• [Stored data]:
+++++

(* ===== verification/MoveInstLoops.v ===== *)
(** Loops in the instantiation of generic functions: instantiation_loops.rs of
    external/move/move-bytecode-verifier/src.

    The checker builds a graph over the type parameters of the module's
    functions: an edge for every type parameter of a caller that occurs in a
    type argument of a call, telling whether it is the argument or inside it.
    It asks [petgraph] for the strongly connected components and rejects when
    one has an edge of the second kind. [tarjan_scc] is a parameter, with what
    its documentation says; the graph is its lists of nodes and edges. Proved is
    what the check is for: the types that chains of generic calls can make have
    bounded depth. *)

From stdpp Require Import list gmap relations strings.
From S2P Require Import Prelude MoveFormat MoveBounds MoveCfg MoveSearch MoveFunction MoveAbsint MoveStack MoveTypes MoveModuleChecks.

Module InstLoops.
(** A type formal: the index of a function definition and of a type parameter. *)
Notation Node := (nat * nat)%type.

Inductive Edge := Identity | TyConApp (ty : SignatureToken).

Record InstantiationLoopChecker := {
  graph_nodes : list Node;
  graph_edges : list (nat * nat * Edge);
  node_map : gmap Node nat;
}.

Section Checker.
Context (module : CompiledModule).
Notation resolver := (View.Module_ module).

+++++

• [Task to complete]:
Copy exactly the line that contains "one has an edge" and every line after it, up to and including the last line of the records.

• [Exercise response]:
    one has an edge of the second kind. [tarjan_scc] is a parameter, with what
    its documentation says; the graph is its lists of nodes and edges. Proved is
    what the check is for: the types that chains of generic calls can make have
    bounded depth. *)

From stdpp Require Import list gmap relations strings.
From S2P Require Import Prelude MoveFormat MoveBounds MoveCfg MoveSearch MoveFunction MoveAbsint MoveStack MoveTypes MoveModuleChecks.

Module InstLoops.
(** A type formal: the index of a function definition and of a type parameter. *)
Notation Node := (nat * nat)%type.

Inductive Edge := Identity | TyConApp (ty : SignatureToken).

Record InstantiationLoopChecker := {
  graph_nodes : list Node;
  graph_edges : list (nat * nat * Edge);
  node_map : gmap Node nat;
}.

Section Checker.
Context (module : CompiledModule).
Notation resolver := (View.Module_ module).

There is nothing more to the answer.